Configuration Management Autorpm is useful for maintaining updates, but update from local managed copy - control changes! Test changes before rolling out!!!!!!!! Need to ensure coherent, reproducible configuration - tricky! –LCFG is good at this but cumbersome –Kickstart needs great care - update kickstart AND systems independently?

Management Tools Very simple at RAL. Local parallel ssh Parallel rsh/ssh commands: prsh seems popular. Project C3 seems worth a look Oscar bundles many interesting tools together

Exception monitoring Need to spot problems before users do. Run daemon or crontab checking for errors. On detection: –Notify: SURE, Bigbrother,... (not !) –Automated fixup (Daemon restart, filesystem cleanup...) –Automated Drain/Remove from configuration. Automated power down/up. Automated DNS updates.

Incident Tracking Keep track of significant interventions. –Which hosts keep crashing. Dates, times errors etc. –What disks failed - serial numbers of returns - returns outstanding... Keep track of tasks outstanding: eg: why is csflnx231 currently offline - who is fixing it...

Hardware Management Many systems, eventually means: –Many system crashes. –Many hardware failures Consider purchasing 3 years warranty. On-site is easier. Define standard hardware (re) certification procedure.
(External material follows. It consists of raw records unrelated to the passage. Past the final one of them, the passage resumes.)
(* ===== verification/GoSort.v ===== *)
(** [sort.SliceStable] and SQL [ORDER BY]: stable insertion sort with the caller's [less].

    Up to 20 elements this is Go's algorithm step by step; beyond that Go merges sorted blocks,
    which gives the same list for every [less] that is a strict weak order. *)
From Stdlib Require Import Sorting.Sorted.
From S2P Require Import Prelude.

Section sort.
Context {A : Type} (less : A → A → bool).

(** Insert [x] after a sorted prefix, given in reverse: move left while [less x y]. *)
Fixpoint ins_rev (x : A) (rl : list A) : list A :=
  match rl with
  | [] => [x]
  | y :: r => if less x y then y :: ins_rev x r else x :: y :: r
  end.

Fixpoint sort_rev (acc l : list A) : list A :=
  match l with [] => acc | x :: l' => sort_rev (ins_rev x acc) l' end.

Definition sort_stable (l : list A) : list A := rev (sort_rev [] l).

Lemma ins_rev_perm x rl : Permutation (ins_rev x rl) (x :: rl).
Proof.
  induction rl as [|y r IH]; cbn [ins_rev]; [done|]. destruct (less x y); [|done].
  rewrite IH. apply Permutation_swap.
Qed.

Lemma sort_rev_perm acc l : Permutation (sort_rev acc l) (acc ++ l).
Proof.
  revert acc. induction l as [|x l IH]; intros acc; cbn [sort_rev]; [by rewrite app_nil_r|].
  rewrite IH, ins_rev_perm. by rewrite <- Permutation_middle.
Qed.

Lemma sort_stable_perm l : Permutation (sort_stable l) l.
Proof. unfold sort_stable. rewrite <- Permutation_rev. apply (sort_rev_perm []). Qed.

(** [y] may stand before [x]: it is not the case that [x] must come first. *)
Definition ok_before (y x : A) : Prop := less x y = false.

(** The comparison need only be a strict weak order on the elements at hand ([P]). *)
Context (P : A → Prop).
Context (less_irrefl : ∀ x, P x → less x x = false).
Context (less_trans : ∀ x y z, P x → P y → P z → less x y = false → less y z = false → less x z = false).
Context (less_asym : ∀ x y, P x → P y → less x y = true → less y x = false).

Lemma ins_rev_sorted x rl : P x → Forall P rl →
  StronglySorted (λ a b, less a b = false) rl →
  StronglySorted (λ a b, less a b = false) (ins_rev x rl).
Proof using P less less_asym less_trans.
  intros Hx HP Hs. induction Hs as [|y r Hs IH Hy]; cbn [ins_rev].
  - repeat constructor.
  - apply list.Forall_cons in HP as [Py Pr]. destruct (less x y) eqn:E.
    + constructor; [by apply IH|]. apply list.Forall_forall. intros z Hz.
      rewrite (ins_rev_perm x r) in Hz. apply elem_of_cons in Hz as [->|Hz].
      * by apply less_asym.
      * by apply (proj1 (list.Forall_forall _ _) Hy).
    + constructor; [by constructor|]. constructor; [done|].
      apply list.Forall_forall. intros z Hz. apply (less_trans x y z); try done.
      * by apply (proj1 (list.Forall_forall _ _) Pr).
      * by apply (proj1 (list.Forall_forall _ _) Hy).
Qed.

Lemma sort_rev_sorted acc l : Forall P acc → Forall P l →
  StronglySorted (λ a b, less a b = false) acc →
  StronglySorted (λ a b, less a b = false) (sort_rev acc l).
Proof using P less less_asym less_trans.
  revert acc. induction l as [|x l IH]; intros acc Ha Hl Hs; cbn [sort_rev]; [done|].
  apply list.Forall_cons in Hl as [Hx Hl]. apply IH; [|done|by apply ins_rev_sorted].
  rewrite (ins_rev_perm x acc). by constructor.
Qed.

Lemma StronglySorted_rev (R : A → A → Prop) l :
  StronglySorted R l → StronglySorted (λ a b, R b a) (rev l).
Proof.
  induction 1 as [|x l Hs IH Hx]; cbn [rev]; [constructor|].
  assert (∀ l1 l2, StronglySorted (λ a b, R b a) l1 → StronglySorted (λ a b, R b a) l2 →
    (∀ a b, a ∈ l1 → b ∈ l2 → R b a) → StronglySorted (λ a b, R b a) (l1 ++ l2)) as Happ.
  { induction l1 as [|a l1 IH1]; intros l2 H1 H2 H12; [done|]. cbn.
    apply StronglySorted_inv in H1 as [H1 Ha]. constructor.
    - apply IH1; try done. intros. apply H12; [by right|done].
    - apply list.Forall_app. split; [done|]. apply list.Forall_forall. intros b Hb. apply H12; [left|done]. }
  apply Happ; [done|repeat constructor|].
  intros a b Ha Hb. apply list_elem_of_singleton in Hb as ->.
  rewrite <- Permutation_rev in Ha. by apply (proj1 (list.Forall_forall _ _) Hx).
Qed.

Lemma sort_stable_sorted l : Forall P l → StronglySorted ok_before (sort_stable l).
Proof using P less less_asym less_trans.
  intros Hl. unfold sort_stable.
  apply (StronglySorted_rev (λ a b, less a b = false)), sort_rev_sorted; [constructor|done|constructor].
Qed.
End sort.

Lemma StronglySorted_weaken {A} (R R' : A → A → Prop) l : StronglySorted R l →
  (∀ x y, x ∈ l → y ∈ l → R x y → R' x y) → StronglySorted R' l.
Proof.
  induction 1 as [|x l Hs IH Hx]; intros H; [constructor|]. constructor.
  - apply IH. intros a b Ha Hb. apply H; by right.
  - apply list.Forall_forall. intros y Hy. apply H; [left|by right|].
    by apply (proj1 (list.Forall_forall _ _) Hx).
Qed.

Lemma StronglySorted_split {A} (R : A → A → Prop) l1 l2 : StronglySorted R (l1 ++ l2) →
  ∀ x y, x ∈ l1 → y ∈ l2 → R x y.
Proof.
  induction l1 as [|a l1 IH]; cbn; intros Hs x y Hx Hy; [by apply elem_of_nil in Hx|].
  apply StronglySorted_inv in Hs as [Hs Ha]. apply elem_of_cons in Hx as [->|Hx]; [|by apply IH].
  apply (proj1 (list.Forall_forall _ _) Ha). apply elem_of_app. by right.
Qed.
Make use of junior staff (operators postgrads, gran,...!)

Utilisation/Capacity planning Monitor everything you can conveniently manage. –MRTG is standard network monitoring –Ganglia appears to be popular for system utilisation etc. –PBS accounting records (or process accounting).

Conclusions Careful planning, specification and hardware selection can pay dividends. Get smart or invest in lots of staff Monitor so you know what is going on. Many issues raised - few solutions offered. Wide range of experience out in the UK HEPSYSMAN community. Make use of of it!